What you have to do. Up to and including the line containing "test suite's attachments", please reproduce the lines of the listing below, starting from the top.

Extracted material.

(* ===== verification/Scenario.v ===== *)
(** * Scenario: a concrete service

    The service with the in-memory database, broker and presence repository, the
    test suite's attachments manager and the concrete stand-ins for the external
    libraries, and one conversation: Alice logs in and registers, Bob asks for
    her keys and sends her a message, and Alice receives and acknowledges it.
    The theorems of the service files are applied to states of this
    conversation. *)

From S2P Require Import Prelude Model Externals DB MemDB Broker MemBroker Presence Attachments Forwarder Service ServiceProps Connection Protocol Forwarding.
Import serviceimpl forwarder forwarding.
#[local] Existing Instance toy_identity.
#[local] Existing Instance bit_proto.
#[local] Existing Instance toy_prototext.
#[local] Existing Instance canonical_range.
#[local] Existing Instance memdb.memdb_DB.
#[local] Existing Instance memdb.memdb_laws.
#[local] Existing Instance membroker.membroker_Broker.
#[local] Existing Instance mempresence.mempresence_Presence.
#[local] Existing Instance testsupport.noop_Attachments.
#[local] Instance cache_LRU : LRU (lru_list string) (@Publisher membroker.membroker _) := list_LRU string.
#[local] Instance cache_laws : @LRULaws (lru_list string) (@Publisher membroker.membroker _) cache_LRU := @list_LRU_laws string.

Definition world := @env memdb.memdb membroker.membroker mempresence.repo
  testsupport.noopAttachmentsManager (lru_list string).
Definition state := @st memdb.memdb membroker.membroker mempresence.repo
  testsupport.noopAttachmentsManager (lru_list string) membroker.membroker_Broker.

Definition srvc : Service := mkService "tassis.example" "example" 300 10 20 1 3600 60 0.
Definition e0 : world :=
  mkEnv memdb.New membroker.New mempresence.NewRepository
    (testsupport.NewNoopAttachmentsManager 0) (mkLru 10 []).

Definition alice : string := "alice's identity key, 32 bytes..".
Definition alice_phone : Address := mkAddress alice "phone".
Definition nonce : string := "nonce of the connection, 32 byte".

Definition marshalled (l : Login) : string := match Marshal_Login l with Ok b => b | Err _ => "" end.
Definition login_bytes : string := marshalled (mkLogin (Some alice_phone) nonce).
Definition login_msg : Message :=
  mkMessage 1 (Some (Message_AuthResponse (mkAuthResponse login_bytes (alice +:+ login_bytes)))).
Definition alice_keys : Register := mkRegister "signed pre key" ["one-time key"].
Definition register_msg : Message := mkMessage 2 (Some (Message_Register alice_keys)).
Definition request_msg : Message := mkMessage 1 (Some (Message_RequestPreKeys (mkRequestPreKeys alice []))).
Definition hello : OutboundMessage := mkOutboundMessage (Some alice_phone) (Some "sealed hello").
Definition hello_msg : Message := mkMessage 2 (Some (Message_OutboundMessage hello)).

(** Handling a message, for runs that do not panic or block. *)
Definition handled (msg : Message) (s : state) : state :=
  match doHandleOutboundMessage srvc msg s with Ret s' => s' | _ => s end.

Definition returns {X} (o : outcome X) : bool := match o with Ret _ => true | _ => false end.

Lemma handled_Ret msg s :
  returns (doHandleOutboundMessage srvc msg s) = true → doHandleOutboundMessage srvc msg s = Ret (handled msg s).
Proof. unfold handled. by destruct (doHandleOutboundMessage srvc msg s). Qed.

(** Alice's connection after logging in and registering. *)
Definition alice0 : state := Connect nonce e0.
Definition alice1 : state := handled login_msg alice0.
Definition alice2 : state := handled register_msg alice1.

(** Bob's anonymous connection: before and after asking for keys and sending. *)
Definition bob0 : state := Connect "another nonce" (en alice2).
Definition bob1 : state := handled request_msg bob0.
Definition bob2 : state := handled hello_msg bob1.

(** Alice's connection when Bob is done, after the delivery and after the Ack. *)
Definition alice3 : state := mkSt (en bob2) (cn alice2).
Definition delivery : membroker.membroker * option (option string * (string * Z)) :=
  broker_Receive (B:=membroker.membroker) 0 (broker (en alice3)).
Definition hello_acker : string * Z := default ("", 0%Z) (snd <$> delivery.2).
Definition alice4 : state :=
  handleInboundMessage (BI:=membroker.membroker_Broker) (Some "sealed hello") hello_acker (with_en (set_broker delivery.1) alice3).
Definition ack_msg : Message := mkMessage 1 (Some Message_Ack).
Definition alice5 : state := handled ack_msg alice4.

(** The conversation, as its participants see it. *)
Example conversation :
  Message_Payload <$> in_ (cn bob2) =
    [Some (Message_PreKeys (mkPreKeys [mkPreKey "phone" "signed pre key" (Some "one-time key")]));
     Some Message_Ack] ∧
  last (in_ (cn alice4)) =
    Some (mkMessage 1 (Some (Message_InboundMessage (mkInboundMessage (Some "sealed hello"))))) ∧
  backlog (broker (en alice4)) (topicFor alice "phone") = [Some "sealed hello"] ∧
  backlog (broker (en alice5)) (topicFor alice "phone") = [] ∧
  unackedMessages (cn alice5) = ∅.
Proof. vm_compute. done. Qed.

(** ** The service theorems on this conversation *)

Definition bob_early : state := Connect "another nonce" (en alice0).


Lemma empty_upload_request_unanswered_witness :
  ∃ s', doHandleOutboundMessage srvc
          (mkMessage 1 (Some (Message_RequestUploadAuthorizations (mkRequestUploadAuthorizations 0)))) bob0 = Ret s' ∧
        replies bob0 s' [].
Proof.
  apply (empty_upload_request_unanswered srvc _ bob0 (mkRequestUploadAuthorizations 0));
    [vm_compute; reflexivity|reflexivity|done].
Defined.

Lemma wrong_connection_refused_witness :
  ∃ s', doHandleOutboundMessage srvc hello_msg alice2 = Ret s' ∧
    only_sent (mkMessage (Message_Sequence hello_msg) (Some (Message_Error
      (if isAuthenticated (cn alice2) then ErrNonAnonymous else ErrUnauthorized)))) alice2 s'.
Proof. apply (wrong_connection_refused srvc hello_msg alice2). right. split; [done|vm_compute; reflexivity]. Defined.

(** Alice's connection with her address stored. *)
Definition alice_known : state := set_identity alice "phone" alice0.

Lemma getNumber_correct_witness :
  12 <= String.length (PublicKey_Number (getIdentityKey (cn alice_known))) ∧
  ∃ d res, getNumber alice_known = Ret (with_en (set_db d) alice_known, res) ∧ db_wf d.
Proof.
  assert (Hl : 12 <= String.length (PublicKey_Number (getIdentityKey (cn alice_known)))) by (vm_compute; lia).
  split; [done|]. destruct (getNumber_correct alice_known) as (d & res & H & W & _);
    [exact memdb.New_wf|exact Hl|eauto].
Defined.

Lemma registry_access_witness :
  registry_frame login_msg alice0 (reg_view (db (en alice0))) (reg_view (db (en alice1))).
Proof.
  apply (registry_access srvc login_msg alice0 alice1); [exact memdb.New_wf|apply handled_Ret; vm_compute; reflexivity].
Defined.

(** Bob writes to Alice, whose device has announced itself. *)
Definition e1 : world :=
  set_presence (presence_Announce (Some alice_phone) "tassis.example" (presenceRepo e0)).1 e0.
Definition bob3 : state := Connect "another nonce" e1.

Lemma outbound_routed_witness :
  (∃ err, replies bob3 (handled hello_msg bob3) [NewError hello_msg err]) ∨
  ∃ topic x, routed_to srvc hello alice_phone "tassis.example" topic x ∧
             published_or_error hello_msg topic x bob3 (handled hello_msg bob3).
Proof.
  destruct (outbound_routed srvc hello_msg bob3 (handled hello_msg bob3) hello alice_phone
              (presenceRepo e1) "tassis.example") as [_ [[? _]|?]]; [| | | | | |by left|by right].
  - split; [by apply New_room|]. intros t p. vm_compute. done.
  - vm_compute. reflexivity.
  - reflexivity.
  - reflexivity.
  - vm_compute. reflexivity.
  - apply handled_Ret. vm_compute. reflexivity.
Defined.

Lemma login_outcome_witness :
  ∃ s' number sub, doHandleOutboundMessage srvc login_msg alice0 = Ret s' ∧
    login_effect srvc login_msg alice_phone alice0 s' number sub.
Proof.
  assert (Hr : returns (getNumber alice_known) = true) by (vm_compute; reflexivity).
  destruct (getNumber alice_known) as [[s1 number]| |] eqn:Hg; [|done..]. clear Hr.
  destruct (broker_NewSubscriber (topicFor alice "phone") (broker (en alice0))) as [b sub] eqn:Hs.
  destruct (login_outcome srvc login_msg alice0 alice_phone s1 number b sub) as (s' & H & He & _);
    [vm_compute; reflexivity| |exact Hg|exact Hs|by exists s', number, sub].
  exists (mkAuthResponse login_bytes (alice +:+ login_bytes)), (mkLogin (Some alice_phone) nonce).
  split_and!; vm_compute; reflexivity.
Defined.

(** A message without a recipient, with the static presence repository. *)
Definition static_env : @env memdb.memdb membroker.membroker staticpresence.repo
    testsupport.noopAttachmentsManager (lru_list string) :=
  mkEnv memdb.New membroker.New (staticpresence.NewRepository "tassis.example")
    (testsupport.NewNoopAttachmentsManager 0) (mkLru 10 []).
Definition nobody_msg : Message :=
  mkMessage 1 (Some (Message_OutboundMessage (mkOutboundMessage None (Some "sealed")))).

Lemma missing_recipient_panics_witness :
  doHandleOutboundMessage (PI:=staticpresence.staticpresence_Presence) srvc nobody_msg
    (Connect "nonce" static_env) = Panic.
Proof.
  apply (missing_recipient_panics srvc nobody_msg _ (mkOutboundMessage None (Some "sealed"))
           (presenceRepo static_env) "tassis.example"); reflexivity.
Defined.

Definition no_address_bytes : string := marshalled (mkLogin None nonce).
Definition no_address_msg : Message :=
  mkMessage 1 (Some (Message_AuthResponse (mkAuthResponse no_address_bytes ""))).

Lemma login_without_address_panics_witness : doHandleOutboundMessage srvc no_address_msg alice0 = Panic.
Proof.
  apply (login_without_address_panics srvc no_address_msg alice0 (mkAuthResponse no_address_bytes "")
           (mkLogin None nonce)); vm_compute; reflexivity.
Defined.

Lemma alice_logs_in : Connection.run srvc (start nonce e0) [EvOut login_msg] (mkC alice1 0).
Proof.
  apply (run_snoc srvc _ [] (mkC alice0 0)); [apply run_nil|]. apply step_out, handled_Ret.
  vm_compute. reflexivity.
Qed.

Lemma authenticated_by_signature_witness : logged_in nonce [EvOut login_msg] alice1.
Proof.
  apply (authenticated_by_signature srvc nonce e0 [EvOut login_msg] (mkC alice1 0) alice_logs_in).
  vm_compute. reflexivity.
Defined.

Lemma client_messages_typed_witness :
  ∃ m, m ∈ in_ (cn alice1) ∧ is_uint32 (Message_Sequence m) ∧
    ∃ ev, ev ∈ [EvOut (BI:=membroker.membroker_Broker) login_msg] ∧ sent_by nonce ev m.
Proof.
  assert (H : match in_ (cn alice1) with [] => false | _ => true end = true) by (vm_compute; reflexivity).
  destruct (in_ (cn alice1)) as [|m l] eqn:E; [discriminate H|]. exists m. split; [apply list_elem_of_here|].
  apply (client_messages_typed srvc nonce e0 [EvOut login_msg] (mkC alice1 0) m).
  - intros msg Hm. apply list_elem_of_singleton in Hm. injection Hm as ->. split; [done|reflexivity].
  - exact alice_logs_in.
  - right. simpl. rewrite E. apply list_elem_of_here.
Defined.

Lemma identity_immutable_witness : same_identity alice1 alice2.
Proof.
  apply (identity_immutable srvc (mkC alice1 0) [EvOut register_msg] (mkC alice2 0)).
  - vm_compute. reflexivity.
  - apply (run_snoc srvc _ [] (mkC alice1 0)); [apply run_nil|]. apply step_out, handled_Ret.
    vm_compute. reflexivity.
Defined.

Lemma ack_calls_acker_witness :
  replies alice3 alice4
    [mkMessage 1 (Some (Message_InboundMessage (mkInboundMessage (Some "sealed hello"))))].
Proof.
  apply (ack_calls_acker (BI:=membroker.membroker_Broker) srvc (Some "sealed hello") hello_acker (mkC alice3 0) (mkC alice4 0) []
           (mkC alice4 0) ack_msg).
  - apply (step_in (BI:=membroker.membroker_Broker) srvc 0 (Some "sealed hello") hello_acker delivery.1 alice3 0).
    + assert (E : subscriptions (cn alice3) = [0]) by (vm_compute; reflexivity). rewrite E. left.
    + vm_compute. reflexivity.
  - apply run_nil.
  - constructor.
  - done.
  - done.
  - vm_compute. reflexivity.
Defined.

(** ** Forwarding: Alice's device is at the host "up" *)

Lemma mb_room_one k n (t : membroker.topic) :
  (0 <= membroker.seq t)%Z → (membroker.seq t + Z.of_nat k < two63)%Z →
  (∀ q, is_Some (membroker.messages t !! q) → q < membroker.seq t)%Z →
  broker_room k (membroker.mkMembroker {[n := t]} []).
Proof.
  intros H0 Hk Hq.
  assert (Ht : ∀ t', membroker.topicOf t' (membroker.mkMembroker {[n := t]} []) = if decide (t' = n) then t else membroker.newTopic).
  { intros t'. unfold membroker.topicOf; simpl. rewrite lookup_singleton. by repeat case_decide; subst. }
  split; [intros t'|intros t' q|by intros i t' s' m'; simpl]; rewrite Ht; case_decide; simpl; [done|lia|apply Hq|].
  rewrite lookup_empty. by intros [? ?].
Qed.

Final answer.
(* ===== verification/Scenario.v ===== *)
(** * Scenario: a concrete service

    The service with the in-memory database, broker and presence repository, the
    test suite's attachments manager and the concrete stand-ins for the external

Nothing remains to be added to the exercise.